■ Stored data
^^^^

Lemma changed_keeps t t' r : keeps (settled t) (changed_func atan2 t' r).
Proof. intros s (Hk & Hr & Hc). apply changed_settles; auto. Qed.
(** ** Switching polling *)

Lemma readings_settle t t' l (s : S) : known t s -> ready t s ->
  (t = t' /\ exists r l', l = r :: l' /\ reading_of t r = true) \/ calm t s ->
  settled t (post (mfor l (changed_func atan2 t')) s).
Proof.
  intros Hk Hr [[<- (r & l' & -> & Hl)]|Hc].
  - cbn [mfor]. rewrite post_bind. cbv beta.
    apply (keeps_mfor (settled t)); [intros; apply changed_keeps|]. apply changed_settles; auto.
  - apply (keeps_mfor (settled t)); [intros; apply changed_keeps|]. by split_and!.
Qed.

Lemma polling_far t t' b : t <> t' -> keeps (settled t) (slot_set_polling atan2 t' b).
Proof.
  intros Hn. unfold slot_set_polling. apply keeps_bind; [apply keeps_gets|intros x].
  destruct (drv x) as [d|]; [|apply keeps_ret]. destruct (dev x) as [p|]; [|apply keeps_ret].
  apply keeps_bind.
  { apply still_settled. intros s. unfold sview, rview, post, emit, modify. simpl.
    by rewrite bool_decide_false. }
  intros ?. apply keeps_bind; [apply still_settled, world_still|intros r].
  apply keeps_bind; [by apply still_settled, change_far|intros ?].
  apply keeps_mfor. intros; apply changed_keeps.
Qed.

(** The service may switch [t] on, and its device will answer with a reading. *)
Definition switchable (t : DriverType) (s : S) : Prop :=
  is_some (drv (slots s t)) = true /\ is_some (dev (slots s t)) = true /\
  (lz = true -> last_polling t (out s) = false).

Lemma polling_settles t b (s : S) : known t s -> ready t s ->
  (b = true /\ switchable t s) \/ calm t s ->
  settled t (post (slot_set_polling atan2 t b) s).
Proof.
  intros Hk Hr Hc. unfold slot_set_polling. rewrite post_bind. cbv beta.
  change (res (slot t) s) with (slots s t). change (post (slot t) s) with s.
  assert (drv (slots s t) = None \/ dev (slots s t) = None -> settled t s) as Hnone.
  { intros He. destruct Hc as [(_ & Hd & Hp & _)|Hc]; [|by split_and!].
    exfalso. destruct He as [He|He]; [rewrite He in Hd|rewrite He in Hp]; done. }
  destruct (drv (slots s t)) as [d|] eqn:Ed; [|by apply Hnone; left].
  destruct (dev (slots s t)) as [p|] eqn:Ep; [|by apply Hnone; right]. clear Hnone.
  destruct Hk as [Hl Hk]. destruct (Hk d Ed) as [Hin Ht]. destruct (obey d Hin) as [_ Hsw Hpr].
  specialize (Hr d p Ed Ep). specialize (Hsw p _ b (world s) Hr). specialize (Hpr p _ (world s) Hr).
  rewrite !post_bind. cbv beta. set (s1 := post (emit _) s).
  assert (res (in_world (Priv := Priv) (Dev := Dev) (driver_set_polling d p b)) s1 =
          res (driver_set_polling d p b) (world s)) as Er.
  { unfold res, in_world. simpl. by destruct (driver_set_polling d p b (world s)). }
  set (s2 := post (in_world _) s1). rewrite Er.
  assert (sview t s2 = sview t s1) as E2 by apply world_still.
  assert (drv (slots s1 t) = Some d /\ last_polling t (out s1) = b /\ lazy s1 = lz /\
    invocations_delayed (slots s1 t) = invocations_delayed (slots s t) /\
    event_delayed (slots s1 t) = event_delayed (slots s t)) as (D1 & L1 & Z1 & I1 & V1).
  { unfold s1, post, emit, modify. simpl. by rewrite bool_decide_true. }
  clearbody s1. set (s3 := post (change t _) s2).
  assert (slots s3 t = Sl (drv (slots s2 t)) (Some (fst (res (driver_set_polling d p b) (world s))))
    (udev_dev (slots s2 t)) (clients (slots s2 t)) (invocations_delayed (slots s2 t))
    (event_delayed (slots s2 t)) /\ out s3 = out s2 /\ lazy s3 = lazy s2) as (S3 & O3 & Z3).
  { unfold s3, post, change, modify. simpl. by rewrite bool_decide_true. }
  clearbody s3. unfold sview, rview in E2. injection E2 as E21 E22 E23 E24 E25 E26.
  apply readings_settle.
  - split; [congruence|]. rewrite S3. cbn [drv]. intros d' Hd'. assert (d' = d) as -> by congruence. auto.
  - intros d' p'. rewrite S3, O3, E23. cbn [drv dev]. intros Hd' [= <-].
    assert (d' = d) as -> by congruence. by rewrite L1.
  - destruct Hc as [(-> & _ & _ & Hz)|[Hi Hv]].
    + left. split; [done|]. destruct (Hpr Hz) as (r & l & El & Hrd). rewrite Ht in Hrd. eauto.
    + right. split; rewrite S3; cbn [invocations_delayed event_delayed]; congruence.
Qed.

Lemma polling_keeps t t' b : keeps (settled t) (slot_set_polling atan2 t' b).
Proof.
  destruct (decide (t = t')) as [<-|Hn]; [|by apply polling_far].
  intros s (Hk & Hr & Hc). apply polling_settles; auto.
Qed.

Lemma close_keeps t t' : keeps (settled t) (slot_close atan2 t').
Proof.
  unfold slot_close. apply keeps_bind; [apply keeps_gets|intros x].
  destruct (drv x) as [d|]; [|apply keeps_ret]. destruct (dev x) as [p|]; [|apply keeps_ret].
  apply keeps_bind; [by apply still_settled, emit_still|intros ?].
  apply keeps_bind; [apply still_settled, world_still|intros l].
  apply keeps_mfor. intros; apply changed_keeps.
Qed.

(** ** Clients *)

Lemma release_keeps t sender t' : keeps (settled t) (client_release atan2 sender t').
Proof.
  unfold client_release. apply keeps_bind; [apply keeps_gets|intros x].
  destruct (clients x !! sender) as [[|id_|id_]|]; try apply keeps_ret.
  all: apply keeps_bind; [by apply still_settled, change_still|intros ?];
    apply keeps_bind; [by apply still_settled, emit_still|intros ?];
    apply keeps_bind; [apply keeps_gets|intros s];
    destruct (_ && _ && _); [apply polling_keeps|apply keeps_ret].
Qed.

Lemma vanished_keeps t name : keeps (settled t) (client_vanished_cb atan2 name).
Proof.
  destruct name as [sender|]; [|apply keeps_ret]. unfold client_vanished_cb.
  apply keeps_mfor. intros t' _. apply keeps_bind; [apply keeps_gets|intros x].
  destruct (clients x !! sender); [|apply keeps_ret].
  destruct (0 <? _); [apply release_keeps|apply keeps_ret].
Qed.
(** *** Watches *)

Definition cview (t : DriverType) (s : S) : gmap string Z := clients (slots s t).
#[local] Abbreviation unclaimed t m := (same (cview t) (m : M S _)).

Lemma change_unclaimed t t' f : (forall x, clients (f x) = clients x) -> unclaimed t (change t' f).
Proof.
  intros Hf s. unfold cview, post, change, modify. cbn [snd set_slot slots].
  case_bool_decide as E; [|done]. subst t'. apply Hf.
Qed.

Lemma world_unclaimed t {A} (m : M W A) : unclaimed t (in_world m).
Proof. intros s. unfold post, in_world. by destruct (m (world s)). Qed.

Lemma event_unclaimed t mask : unclaimed t (send_dbus_event mask).
Proof. by apply event_same. Qed.

Lemma changed_unclaimed t t' r : unclaimed t (changed_func atan2 t' r).
Proof.
  apply changed_same; [done|]. unfold maybe_notify_sensor_startup_finished.
  apply same_bind; [done|intros x]. apply same_bind; [by apply change_unclaimed|intros ?].
  apply same_bind; [by apply same_mfor|intros ?]. apply same_if; [|done].
  apply same_bind; [apply event_unclaimed|intros ?; by apply change_unclaimed].
Qed.

Lemma polling_unclaimed t t' b : unclaimed t (slot_set_polling atan2 t' b).
Proof.
  unfold slot_set_polling. apply same_bind; [done|intros x].
  destruct (drv x) as [d|]; [|done]. destruct (dev x) as [p|]; [|done].
  apply same_bind; [done|intros ?]. apply same_bind; [apply world_unclaimed|intros r].
  apply same_bind; [by apply change_unclaimed|intros ?]. apply same_mfor.
  intros; apply changed_unclaimed.
Qed.

Lemma close_unclaimed t t' : unclaimed t (slot_close atan2 t').
Proof.
  unfold slot_close. apply same_bind; [done|intros x].
  destruct (drv x) as [d|]; [|done]. destruct (dev x) as [p|]; [|done].
  apply same_bind; [done|intros ?]. apply same_bind; [apply world_unclaimed|intros l].
  apply same_mfor. intros; apply changed_unclaimed.
Qed.

Lemma unclaimed_watched {A} (m : M S A) : (forall t, unclaimed t m) -> keeps watched m.
Proof. intros Hm s Hs t c w. specialize (Hm t s). unfold cview in Hm. rewrite Hm. apply Hs. Qed.

(** A change of clients that adds positive watches only. *)
Lemma change_watched t f s :
  (forall k w, clients (f (slots s t)) !! k = Some w -> 0 < w) -> watched s ->
  watched (post (change t f) s).
Proof.
  intros Hc Hs u. unfold watched, post, change, modify. cbn [snd set_slot slots].
  destruct (bool_decide_reflect (u = t)) as [->|]; [exact Hc|apply Hs].
Qed.

Lemma release_watched sender t : keeps watched (client_release atan2 sender t).
Proof.
  intros s Hs. unfold client_release. rewrite post_bind. cbv beta.
  change (res (slot t) s) with (slots s t). change (post (slot t) s) with s.
  assert (forall w, watched (post (change t (set_clients (delete sender (clients (slots s t)))) ;;;
    emit (OUnwatch w) ;;; u <- gets id ;;
    if lazy u && driver_type_exists u t && bool_decide (clients (slots u t) = ∅)
    then slot_set_polling atan2 t false else ret tt) s)) as Hmain.
  { intros w. rewrite post_bind. cbv beta. set (s1 := post (change t _) s).
    assert (watched s1) as H1.
    { apply change_watched; [|exact Hs]. intros k v Hk. cbn [clients set_clients] in Hk. apply lookup_delete_Some in Hk as [_ Hk].
      by apply (Hs t k). }
    revert s1 H1. apply keeps_bind; [by apply unclaimed_watched|intros ?].
    apply keeps_bind; [apply keeps_gets|intros u]. destruct (_ && _ && _); [|apply keeps_ret].
    apply unclaimed_watched. intros ?. apply polling_unclaimed. }
  destruct (clients (slots s t) !! sender) as [[|w|w]|]; try done; apply Hmain.
Qed.

(** ** Claims *)

(** Everything the service maintains. *)
Definition sound (s : S) : Prop :=
  watched s /\ forall t, settled t s /\ polled t s.

Lemma generic_watched sender claim i t :
  keeps watched (handle_generic_method_call g_bus_watch_name atan2 sender claim i t).
Proof.
  unfold handle_generic_method_call. destruct claim.
  2:{ apply keeps_bind; [apply release_watched|intros ?; by apply unclaimed_watched]. }
  intros s Hs. rewrite post_bind. cbv beta zeta.
  change (res (slot t) s) with (slots s t). change (post (slot t) s) with s.
  destruct (match clients (slots s t) !! sender with Some _ => _ | None => _ end); [done|].
  rewrite !post_bind. cbv beta. set (s1 := post (change t _) _). assert (watched s1) as H1.
  { apply change_watched; [|exact Hs]. intros k w. cbn [clients set_clients].
    intros [[_ <-]|[_ Hk]]%lookup_insert_Some; [apply watch_pos|by apply (Hs t k)]. }
  clearbody s1. change (post (gets id) s1) with s1. change (res (gets id) s1) with s1.
  destruct (driver_type_exists s1 t); [|done]. destruct (bool_decide _).
  - refine (unclaimed_watched _ _ s1 H1). intros u.
    apply same_bind; [by apply change_unclaimed|intros ?; apply polling_unclaimed].
  - refine (unclaimed_watched _ _ s1 H1). intros u. apply same_if; [by apply change_unclaimed|done].
Qed.

(** A sensor that is on is so for its clients. *)
Lemma off_unclaimed t s : settled t s -> polled t s -> clients (slots s t) = ∅ ->
  driver_type_exists s t = true -> switchable t s.
Proof.
  intros ((Hl & _) & _) Hp Hc Hd. unfold driver_type_exists in Hd.
  assert (is_some (drv (slots s t)) = true) as Hd' by (by destruct (drv (slots s t))).
  destruct (Hp Hd') as [Hdev Hlp]. split_and!; [done..|]. intros Hz. rewrite Hlp, Hl, Hz, Hc. done.
Qed.

(** A claim: whether or not it is the first, nobody waits after it. *)
Lemma generic_settles t sender claim i t' s : watched s -> settled t s -> polled t s ->
  settled t (post (handle_generic_method_call g_bus_watch_name atan2 sender claim i t') s).
Proof.
  intros Hw Hs Hp. unfold handle_generic_method_call. destruct claim.
  2:{ revert s Hw Hs Hp. intros s _ Hs _. revert s Hs.
      apply keeps_bind; [apply release_keeps|intros ?; by apply still_settled, emit_still]. }
  rewrite post_bind. cbv beta zeta.
  change (res (slot t') s) with (slots s t'). change (post (slot t') s) with s.
  set (c := clients (slots s t')).
  destruct (match c !! sender with Some _ => _ | None => _ end) eqn:Em;
    [by apply (still_settled t (emit (OReply i))); [apply emit_still|]|].
  assert (c !! sender = None) as Hnone.
  { destruct (c !! sender) as [w|] eqn:E; [|done]. apply Hw in E. zbool. lia. }
  rewrite !post_bind. cbv beta. set (s1 := post (change t' _) _).
  change (res (gets id) s1) with s1. change (post (gets id) s1) with s1.
  change (res (gets out) s) with (out s) in *.
  assert (sview t s1 = sview t s) as E1.
  { unfold s1. rewrite change_still by done. done. }
  assert (clients (slots s1 t') = (<[sender:=g_bus_watch_name (out s) sender]> c)) as C1.
  { unfold s1, post, emit, change, modify. simpl. by rewrite bool_decide_true. }
  assert (settled t s1) as Hs1 by (by apply (settled_view t s)).
  clearbody s1. destruct (driver_type_exists s1 t') eqn:Ed; [|by apply (still_settled t (emit (OReply i)));
    [apply emit_still|]].
  rewrite C1. destruct (decide (t = t')) as [<-|Hn].
  2:{ clear E1 C1 Ed.
      destruct (bool_decide _); [|destruct (_ || _)].
      - revert Hs1. apply (keeps_bind (settled t)); [by apply still_settled, change_far|].
        intros ?. by apply polling_far.
      - revert Hs1. by apply still_settled, change_far.
      - revert Hs1. by apply still_settled, emit_still. }
  destruct (bool_decide_reflect (size (<[sender:=g_bus_watch_name (out s) sender]> c) = 1%nat)) as [Hsz|Hsz].
  - assert (c = ∅) as Hc.
    { rewrite map_size_insert_None in Hsz by done. apply map_size_empty_inv. lia. }
    assert (switchable t s) as Hsw.
    { apply off_unclaimed; [done..|]. unfold sview, rview, driver_type_exists in *.
      assert (drv (slots s1 t) = drv (slots s t)) as <- by congruence. done. }
    rewrite post_bind. cbv beta. set (s2 := post (change t _) s1).
    assert (rview t s2 = rview t s) as E2.
    { transitivity (rview t s1); [|by apply sview_rview].
      unfold rview, s2, post, change, modify. simpl. by rewrite bool_decide_true. }
    clearbody s2. destruct Hs as (Hk & Hr & _).
    destruct (ready_view t s s2) as [Hk2 Hr2]; [done..|].
    apply polling_settles; [done..|]. left. split; [done|]. destruct Hsw as (H1 & H2 & H3).
    unfold switchable, rview in *. split_and!.
    + assert (drv (slots s2 t) = drv (slots s t)) as -> by congruence. done.
    + assert (dev (slots s2 t) = dev (slots s t)) as -> by congruence. done.
    + assert (last_polling t (out s2) = last_polling t (out s)) as -> by congruence. done.
  - destruct Hs1 as (Hk & Hr & Hi & Hv). rewrite Hi, Hv. simpl.
    apply (still_settled t (emit (OReply i))); [by apply emit_still|by split_and!].
Qed.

^^^^

■ Exercise instructions
An exact copy of the lines above between the line holding "destruct (Hp Hd')" and the line holding "set (c := clients (slots s t')).", inclusive, is the whole answer.

■ Output for this exercise
  destruct (Hp Hd') as [Hdev Hlp]. split_and!; [done..|]. intros Hz. rewrite Hlp, Hl, Hz, Hc. done.
Qed.

(** A claim: whether or not it is the first, nobody waits after it. *)
Lemma generic_settles t sender claim i t' s : watched s -> settled t s -> polled t s ->
  settled t (post (handle_generic_method_call g_bus_watch_name atan2 sender claim i t') s).
Proof.
  intros Hw Hs Hp. unfold handle_generic_method_call. destruct claim.
  2:{ revert s Hw Hs Hp. intros s _ Hs _. revert s Hs.
      apply keeps_bind; [apply release_keeps|intros ?; by apply still_settled, emit_still]. }
  rewrite post_bind. cbv beta zeta.
  change (res (slot t') s) with (slots s t'). change (post (slot t') s) with s.
  set (c := clients (slots s t')).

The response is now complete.